Tocqueville attended the Lycée Fabert in Metz.
Tocqueville, who despised the July Monarchy (1830–1848), began his political career at the start of the same period, 1830. Thus, he became deputy of the Manche department (Valognes), a position which he maintained until 1851. In parliament, he defended abolitionist views and upheld free trade, while supporting the colonisation of Algeria carried on by Louis-Philippe's regime. Tocqueville was also elected general counsellor of the Manche in 1842, and became the president of the department's conseil général between 1849 and 1851.
In 1831, he obtained from the July Monarchy a mission to examine prisons and penitentiaries in America, and proceeded there with his life-long friend Gustave de Beaumont. He returned in less than two years, and published a report, but the real result of his tour was the famous De la Démocratie en Amerique, which appeared in 1835.
Apart from America, Tocqueville also made an observational tour of England, producing Memoir on Pauperism. In 1841 and 1846, he traveled to Algeria. His first travel inspired his Travail sur l'Algérie, in which he criticized the French model of colonisation, which was based on an assimilationist view, preferring instead the British model of indirect rule, which avoided mixing different populations together. He went as far as openly advocating racial segregation between the European colonists and the "Arabs" through the implementation of two different legislative systems (a half century before implementation of the 1881 Indigenous code based on religion).

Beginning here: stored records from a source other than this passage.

(** C35: recovery never floods the session. Whatever the health of the session and
    the outcome of every request, over any sequence of ticks the watchdog
    resets the session at most [ResetLimit] times and resends the key package
    at most [ResendLimit] times within any window of the configured length, at
    whatever moment the window opens; the limits hold with the defaults when the
    configuration leaves them out. *)
Theorem recoveries_rate_bounded en config reports times k :
  keeps_watchdog en -> StronglySorted Z.le times ->
  let w := New reports config in
  let ticks := watch en times k w in
  (forall s, Z.of_nat (length (in_window s (cfResetWindow (wdConfig w)) (times_of is_reset ticks)))
     <= cfResetLimit (wdConfig w)) /\
  (forall s, Z.of_nat (length (in_window s (cfResendWindow (wdConfig w)) (times_of is_resend ticks)))
     <= cfResendLimit (wdConfig w)).
Proof.
  intros Hen Hs w ticks.
  assert (config_positive (wdConfig w)) as Hc.
  { assert (forall v d, 0 < d -> 0 < positive_or v d) as Hp
      by (intros v d Hd; unfold positive_or; destruct (Z.leb_spec v 0); lia).
    unfold config_positive, w, New. simpl. repeat split; apply Hp; done. }
  assert (forall window limit last, 0 < limit -> limited window limit last [] []) as H0.
  { intros window limit last Hl. split; [by intros t ?%not_elem_of_nil| |].
    - exists (last - window). split; [lia|done].
    - intros s. simpl. lia. }
  destruct times as [|t0 times].
  { subst ticks. destruct Hc as (_ & H1 & _ & H2). split; intros s; apply Z.lt_le_incl; assumption. }
  apply (watch_limited en (t0 :: times) k w t0 [] []); [done|done| |].
  - constructor; [done|]. apply StronglySorted_inv in Hs as [_ Hs]. by constructor.
  - destruct Hc as (_ & ? & _ & ?). split; apply H0; done.
Qed.

(** ** Witness: a session that never recovers, ticked every two seconds *)
Module Sample.
Definition health : Health := mkHealth true 1 true true 0 0 1.

Definition en : env Watchdog WdCall :=
  Build_env (fun X _ (e : WdCall X) w =>
    (match e in WdCall Y return Y with
     | ParticipantsPresent => true
     | RecoveryHealth => health
     | ResendKeyPackage => None
     | SoftReset => None
     | Report _ => tt
     end, w)) (fun _ _ _ w => (false, w)).

Definition times : list Time :=
  (fun n => Z.of_nat n * (2 * Second)) <$> seq 1 90.

Definition w0 : Watchdog := New true (mkConfig 0 0 0 0 0 0 0 0).

Definition resets : list Time := times_of is_reset (watch en times 0 w0).

Lemma recoveries_rate_bounded_witness :
  length resets = 6%nat /\ 
  Z.of_nat (length (in_window 0 (cfResetWindow (wdConfig w0)) resets)) <= cfResetLimit (wdConfig w0).
Proof.
  assert (keeps_watchdog en) as Hen by (intros X n e w; reflexivity).
  assert (StronglySorted Z.le times) as Hs.
  { unfold times. apply Sorted_StronglySorted; [intros x y z; apply Z.le_trans|].
    vm_compute. repeat constructor; discriminate. }
  split; [vm_compute; reflexivity|].
  destruct (recoveries_rate_bounded en (mkConfig 0 0 0 0 0 0 0 0) true times 0 Hen Hs) as [Hr _].
  exact (Hr 0).
Defined.
End Sample.
(** The timeout of a whole forwarding request leaves room for every attempt.
    For every configuration of [time.Duration] values it is one second plus the
    sum of the attempts' own timeouts and of the delays between them, limited to
    between five and thirty seconds; no product or sum of the computation ever
    overflows, however many attempts are configured. *)
Theorem ForwardOpusRequestTimeout_closed_form config :
  cfTimeout config <= max_int64 -> cfRetryBaseDelay config <= max_int64 ->
  ForwardOpusRequestTimeout config =
  Z.max (5 * Second)
    (Z.min (30 * Second)
       (Second + schedule (Z.to_nat (attempts_of config)) (per_attempt config)
                   (cfRetryBaseDelay config) 1)).
Proof.
  intros Ht Hb.
  assert (0 < per_attempt config <= max_int64) as Hp.
  { unfold per_attempt. destruct (Z.leb_spec (cfTimeout config) 0);
      [unfold defaultForwardOpusRequestTimeout, Second; zconst|]; lia. }
  pose proof (budget_loop_exact (Z.to_nat (attempts_of config)) (per_attempt config)
    (cfRetryBaseDelay config) 1 Second) as Hl.
  unfold ForwardOpusRequestTimeout, maxForwardOpusRequestTimeout, defaultForwardOpusRequestTimeout in *.
  unfold Second in *.
  destruct budget_loop as [t|t].
  - destruct Hl as [-> Hl]; [lia|done|right; rewrite Z.mul_1_r; lia|lia|]. lia.
  - rewrite Hl by (try done; try lia; right; rewrite Z.mul_1_r; lia).
    repeat match goal with |- context [?a <? ?b] => destruct (Z.ltb_spec a b) end; lia.
Qed.

(** ** The attempts of a request *)

(** The answers of the encoder and the requests it was sent, in order. *)
Definition answer_of {X} (e : FwCall X) : X -> list (Z + error) :=
  match e in FwCall Y return Y -> list (Z + error) with
  | Post _ _ _ _ => fun answer => [answer]
  | _ => fun _ => []
  end.

Definition answers (tr : list (obs FwCall Empty_set)) : list (Z + error) :=
  tr ≫= fun o => match o with OCall e x => answer_of e x | _ => [] end.

Definition post_of {X} (e : FwCall X) : list (string * string * ingestRequest) :=
  match e with
  | Post endpoint token _ request => [(endpoint, token, request)]
  | _ => []
  end.

Definition posts (tr : list (obs FwCall Empty_set)) : list (string * string * ingestRequest) :=
  tr ≫= fun o => match o with OCall e _ => post_of e | _ => [] end.

Lemma answers_app tr1 tr2 : answers (tr1 ++ tr2) = (answers tr1 ++ answers tr2)%list.
Proof. apply bind_app. Qed.

Lemma posts_app tr1 tr2 : posts (tr1 ++ tr2) = (posts tr1 ++ posts tr2)%list.
Proof. apply bind_app. Qed.

Lemma answers_cons X (e : FwCall X) x tr : answers (OCall e x :: tr) = (answer_of e x ++ answers tr)%list.
Proof. done. Qed.

Lemma posts_cons X (e : FwCall X) x tr : posts (OCall e x :: tr) = (post_of e ++ posts tr)%list.
Proof. done. Qed.

Definition accepted (answer : Z + error) : Prop := attempt_outcome answer = inl None.
Definition retried (answer : Z + error) : Prop := exists e, attempt_outcome answer = inr e.

(** What a request came to, from its answers in order. *)
Definition outcome (result : option error) (l : list (Z + error)) : Prop :=
  match result with
  | None => exists l' a, l = (l' ++ [a])%list /\ Forall retried l' /\ accepted a
  | Some _ => Forall (fun a => ~ accepted a) l
  end.

Lemma outcome_cons result a l : retried a -> outcome result l -> outcome result (a :: l).
Proof.
  intros [e Ha]. destruct result as [e'|]; simpl.
  - intros Hl. constructor; [|done]. unfold accepted. congruence.
  - intros (l' & x & -> & Hl & Hx). exists (a :: l'), x. split; [done|]. split; [|done].
    constructor; [by exists e|done].
Qed.

Lemma run_sleep en delay k s :
  let '(_, _, tr) := run en (sleep delay) k s in answers tr = [] /\ posts tr = [].
Proof.
  unfold sleep. destruct (delay <=? 0); [done|]. simpl.
  by destruct (env_call en _ k (Sleep delay) s).
Qed.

In 1835 de Tocqueville made a journey through Ireland. His observations provide one of the best pictures of how Ireland stood before the Great Famine 1845-1849. The observations chronicle the growing Catholic middle-class and the appalling conditions in which most Catholic tenant farmers lived. De Tocqueville's libertarian sympathies and his affinity for his Irish co-religionists are made clear.
After the fall of the July Monarchy during the February 1848 Revolution, Tocqueville was elected a member of the Constituent Assembly of 1848, where he became a member of the Commission charged with the drafting of the new Constitution of the Second Republic (1848–1851). He defended bicameralism (the existence of two parliamentary chambers) and the election of the President of the Republic by universal suffrage. As the countryside was thought to be more conservative than the labouring population of Paris, universal suffrage was conceived as a means to counteract the revolutionary spirit of Paris.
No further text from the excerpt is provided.